Flüchtlinge in Deutschland warten teilweise mehr als ein Jahr auf die Prüfung ihres Asylantrags. Menschen aus dem Kosovo bekommen nach Angaben des Bundesamts für Migration und Flüchtlinge durchschnittlich am schnellsten Bescheid. Ihre Asylverfahren sind oft schon innerhalb von drei Monaten beendet.

Das neue Asylpaket ist beschlossen. Asylverfahren sollen dem Plan der Bundesregierung zufolge durch ein Schnellverfahren nicht länger als drei Wochen dauern - doch ist das durchführbar?

Wie lange dauern Asylverfahren in Deutschland bisher?

Aktuell dauern die Asylverfahren im Norden und im Süden Deutschlands am längsten - nämlich in Schleswig-Holstein und in Baden-Württemberg. Mindestens ein halbes Jahr müssen Flüchtlinge auf die Ergebnisse der Bearbeitung ihrer Asylanträge warten.

Doch der Großteil der anderen Bundesländer ist ebenfalls nicht viel schneller: Rheinland-Pfalz, Nordrhein-Westfalen, Niedersachsen, Hessen, Thüringen, Sachsen, Brandenburg und Berlin prüfen im Durchschnitt zwischen fünf und sechs Monaten.

Die bayerischen Institutionen benötigen einen Monat weniger und in Mecklenburg-Vorpommern, Sachsen-Anhalt und im Saarland dauern die Asylverfahren nicht mehr als vier Monate.

Dieses Diagramm zeigt die durchschnittliche Dauer von Asylverfahren, aufgeschlüsselt nach Bundesländern und Herkunftsstaaten.

Die Flüchtlinge, die am längsten auf die Antwort warten, ob sie bleiben dürfen, sind die aus den Staaten Pakistan, Eritrea und Afghanistan.

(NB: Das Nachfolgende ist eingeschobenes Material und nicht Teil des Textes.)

(* ===== verification/SessionCluster.v ===== *)
(** * Admin sessions: many nodes, one store

    A cluster is a set of managers ([SessionManager]) that share one store
    ([SessionStore]).  Any number of calls is in flight on every node and their
    actions interleave in any order while time passes; only the object locks
    restrict the interleaving.  A node starts with an empty manager, so a
    restarted controller is one more node with the same configuration.

    The theorems hold for every run: what an accepted token proves, that a
    revoked session stays refused on every node, and that a rotated-away token
    dies with its grace window.  They are proved with a rely/guarantee argument:
    [wp] follows one call against everything the others may do, which is to let
    the knowledge [ghost] grow. *)

From S2P Require Import Prelude LeaseStore SessionStore SessionManager.
Open Scope Z_scope.

(** ** Runs *)

Record thread := mkThread {
  t_node : nat;
  t_req : request;
  t_since : Z;
  t_prog : prog reply
}.

Record cluster (St : Type) := mkCluster {
  c_store : St;
  c_nodes : nat → manager;
  c_threads : list thread;
  c_time : Z;
  c_hashes : gset string;
  c_ids : gset string
}.
Arguments mkCluster {St}.
Arguments c_store {St}.
Arguments c_nodes {St}.
Arguments c_threads {St}.
Arguments c_time {St}.
Arguments c_hashes {St}.
Arguments c_ids {St}.
Definition pg_exec {X} (env : TenantEnv) (c : tcall X) (db : DB) : tres X * DB :=
  with_fault (te_fault env) db
    (sql_call timestamptz (pg_CreateTenant env) (pg_CreateTopLevelTenant env) pg_UpdateTenant
       pg_DeleteTenant pg_ApproveDeletion c db).

End Calls.
End TenantPostgres.

(** ** Facts about the forest *)

Lemma parent_det T c p p' : parent T c p → parent T c p' → p = p'.
Proof. unfold parent. naive_solver congruence. Qed.

Lemma parent_ne T c p : parent T c p → p ≠ "".
Proof. unfold parent. naive_solver. Qed.

Lemma parent_dom T c p : parent T c p → is_Some (T !! c).
Proof. unfold parent. naive_solver. Qed.

Lemma below_dom T x d : below T x d → is_Some (T !! d).
Proof. intros Hb. inversion Hb; eauto using parent_dom. Qed.

Lemma parent_below T c p : parent T c p → below T p c.
Proof. apply tc_once. Qed.

Lemma below_trans T x y z : below T x y → below T y z → below T x z.
Proof. unfold below. intros Hxy Hyz. by etrans. Qed.

(** The first step up from [d] on the way to [x]. *)
Lemma below_step T x d p : below T x d → parent T d p → p = x ∨ below T x p.
Proof.
  intros Hb Hp. inversion Hb as [? ? Hp'|? y ? Hp' Htc]; subst; rewrite (parent_det _ _ _ _ Hp Hp'); auto.
Qed.

Lemma below_child T x d p : parent T d p → p = x ∨ below T x p → below T x d.
Proof. intros Hp [->|Hx]; [by apply parent_below | by eapply tc_l]. Qed.

Lemma below_via T a c d : parent T c a → d = c ∨ below T c d → below T a d.
Proof. intros Hp [->|Hd]; [by apply parent_below | eapply below_trans; [by apply parent_below | done]]. Qed.

Lemma below_parent T x d : below T x d → ∃ p, parent T d p ∧ (p = x ∨ below T x p).
Proof. intros Hb. inversion Hb as [? ? Hp|? y ? Hp Htc]; subst; eauto. Qed.

(** The child of [a] on the way down to [d]. *)
Lemma below_top T a d : below T a d → ∃ c, parent T c a ∧ (d = c ∨ below T c d).
Proof.
  unfold below at 1. induction 1 as [d a Hp|d y a Hp _ (c & Hc & Hy)]; [by eauto|].
  exists c. split; [done|]. right. eapply below_child; [done|]. naive_solver.
Qed.

(** The tenants above one tenant form a chain. *)
Lemma below_linear T a b d : below T a d → below T b d → a = b ∨ below T a b ∨ below T b a.
Proof.
  unfold below at 1. intros Ha. revert b. induction Ha as [d a Hp|d y a Hp Ha IH]; intros b Hb.
  - destruct (below_step _ _ _ _ Hb Hp); auto.
  - destruct (below_step _ _ _ _ Hb Hp) as [->|Hb']; [by right; left | by apply IH].
Qed.

(** *** Tables with the same parents *)

Definition same_shape (T T' : Tenants) : Prop := ∀ i, ParentID <$> T !! i = ParentID <$> T' !! i.

#[global] Instance same_shape_equiv : Equivalence same_shape.
Proof.
  split.
  - by intros T i.
  - intros T T' Hs i. by rewrite (Hs i).
  - intros T1 T2 T3 H1 H2 i. by rewrite (H1 i), (H2 i).
Qed.

Lemma same_shape_parent T T' c p : same_shape T T' → parent T c p → parent T' c p.
Proof.
  intros Hs (t & Ht & <- & Hne). specialize (Hs c). rewrite Ht in Hs. simpl in Hs.
  destruct (T' !! c) as [t'|] eqn:Ht'; simplify_eq/=. exists t'. split_and!; [done|congruence|done].
Qed.

#[global] Instance below_proper : Proper (same_shape ==> (=) ==> (=) ==> iff) below.
Proof.
  intros T T' Hs x ? <- d ? <-. unfold below. split; apply tc_mono; intros ??.
  - by apply same_shape_parent.
  - apply same_shape_parent. by symmetry.
Qed.

#[global] Instance parent_proper : Proper (same_shape ==> (=) ==> (=) ==> iff) parent.
Proof. intros T T' Hs c ? <- p ? <-. split; apply same_shape_parent; done. Qed.

#[global] Instance acyclic_proper : Proper (same_shape ==> iff) acyclic.
Proof. intros T T' Hs. unfold acyclic. by setoid_rewrite Hs. Qed.

Lemma same_shape_dom T T' i : same_shape T T' → is_Some (T !! i) ↔ is_Some (T' !! i).
Proof.
  intros Hs. specialize (Hs i). destruct (T !! i), (T' !! i); simplify_eq/=; split; intros []; eauto; done.
Qed.

Lemma same_shape_insert T i t t' :
  T !! i = Some t → ParentID t' = ParentID t → same_shape T (<[i := t']> T).
Proof.
  intros Hi Hp j. destruct (decide (i = j)) as [<-|Hne].
  - rewrite lookup_insert_eq, Hi. simpl. by rewrite Hp.
  - by rewrite lookup_insert_ne.
Qed.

Sie müssen sich teilweise über 15 Monate lang gedulden.

Auch die Flüchtlinge aus Nigeria und Irak warten durchschnittlich zwischen sieben und neun Monate auf ihre Aufenthaltserlaubnis oder Abschiebung.

Bei Mazedoniern und Syrern geht es etwas schneller: Innerhalb von vier bis fünf Monaten haben sie durchschnittlich ihre Antwort.

Und Asylbewerber aus Albanien, Serbien und dem Kosovo erfahren meist innerhalb von drei Monaten, ob sie in Deutschland bleiben dürfen.